Everyone is pregnant and I'm starting to feel like, "uh hello! what about me?" When I became pregnant with Lilly, no one was pregnant. Well, ok I did know one person at the time...but we weren't speaking. Then it was like as soon as we announced it, everyone was trying. And ended up pregnant...and having healthy,happy, LIVE babies. Now that I'm not pregnant and WANT to be, EVERYONE is announcing that they are pregnant. Seriously, I know SO many people that either JUST had a baby in the last few weeks....getting ready to pop any minute....or going to be due in the coming months.
I find myself thinking more and more about adoption, but I just feel like that's me trying to find the easy way out. A quick "fix" if you will. I think, well if we adopted an infant it wouldn't depend on my body. It would be safe, and hopefully uneventful. But then I think of how God must look at those thoughts. I need to trust my Heavenly Father - in that, if He sees fit to entrust me with another life within me - that He will give me the health and stamina to make it through 38 weeks.
I am desperately praying that He will bless us with another baby. I know that our prayers do not go unheard. He cares what I'm praying, and I am looking forward to an answer. One thing that I have to accept though is that the answer I receive may not be the one that I want.
I'm Terrified...
But I know that God will see me through EVERY storm in my life, just as He has these last months.
July 13th will be eight months. My heart continues to break as November draws near. I am so thankful to have such a wonderful employer that is allowing me to take a week off right around November 13th. Clif and I are just going to leave town. I can't even begin to tell you the grief that takes over my heart when I even think about that trip...
4 comments:
I've been thinking about you so much,and praying too.I know how you feel wanting to be pregnant after a loss.I was sure when Emily passed away in my hubby & my arms God would reward us again,but then I almost hemmoraged to death and I knew God was telling me know more biological children for me,but I stuggled and I would love to adopt but it's totally up to the Lord.And speaking of pregnant my use to be friend got preggo's right after Emily died then my step daughter and so went the circle...and I was hurt...I was jealous.I know it wasn't right but I was...but please know I'm praying for you!
(((HUGS)))
I haven't been invited to any baby showers yet (thank GOD none of my in real life friends are pregnant... that I know of anyway.) but I know that despite how well I do on a daily basis generally, I could NOT handle a baby shower. Especially for a girl... sigh. I don't blame you one bit.

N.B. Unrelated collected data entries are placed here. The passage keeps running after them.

(** * The record search pipeline of the LMDB explorer

    A shallow embedding of the search handler of [src/index.ts]
    (route [/api/databases/:dbName/search]): the filter closure, the two
    sort closures, the construction of the options object handed to the
    search library, the loop over the sub-databases and the final slice.

    The handler is written in TypeScript, so the first part of the file is
    a model of the fragment of the language runtime the handler touches:
    strings, numbers, [typeof], [String(...)], [Number(...)], property
    reads with what a value inherits from its prototype.  The second part
    follows the handler line by line. *)

From Stdlib Require Import ZArith List String Ascii Bool Lia.
From Stdlib Require Import DecimalString.
From Stdlib Require Import Floats.SpecFloat.
Import ListNotations.

Local Open Scope string_scope.
Local Open Scope Z_scope.

(** ** Strings

    A string is a sequence of code units; the model keeps the code units
    0..255 (the Latin-1 range), which is what [ascii] holds. *)

Module JsString.

Definition code (c : ascii) : N := N_of_ascii c.

(** White space and line terminators of the Latin-1 range: TAB, LF, VT,
    FF, CR, SP and NBSP. *)
Definition isWhiteSpace (c : ascii) : bool :=
  let n := code c in
  (((9 <=? n) && (n <=? 13)) || (n =? 32) || (n =? 160))%N.

Fixpoint trimStart (s : string) : string :=
  match s with
  | String c r => if isWhiteSpace c then trimStart r else s
  | EmptyString => EmptyString
  end.

Fixpoint trimEnd (s : string) : string :=
  match s with
  | String c r =>
      let r' := trimEnd r in
      if isWhiteSpace c && (r' =? "")%string then EmptyString
      else String c r'
  | EmptyString => EmptyString
  end.

(** [s.trim()] *)
Definition trim (s : string) : string := trimEnd (trimStart s).

(** Lower-case mapping of one code unit: A..Z and the capital letters
    of Latin-1 (U+00C0..U+00DE without the multiplication sign U+00D7)
    move up by 32; everything else is left alone. *)
Definition lowerChar (c : ascii) : ascii :=
  let n := code c in
  if (((65 <=? n) && (n <=? 90))
      || ((192 <=? n) && (n <=? 222) && negb (n =? 215)))%N
  then ascii_of_N (n + 32) else c.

I think it is perfectly acceptable not to go to baby showers until you are ready to go to baby showers; I never did go when we were struggling with infertility. I think you will know in your heart if/when God would lead you down a road to adoption (which is a great thing to pursue if you thought he was leading you down that road). I was thinking about you the other day; you are in that age where everyone of your friends/acquaintances/age group will be getting married, having babies, etc. It is hard, I know it is although I didn't suffer a loss like you/Clif did. I think the trip, although as hard as it will be, is a "good" idea. Movie tonight sounds like fun too; sorry Clif has to work the weekend :(
praying for you
betty
That's the hard thing, isn't it???? Knowing what we DESPERATELY want may not be what we get.
We've already been down that road and it HURTS...no thank you to more, if possible, Lord.
I am praying this is your cycle and you will have that new hope...never replacement but just something to be hopeful for again.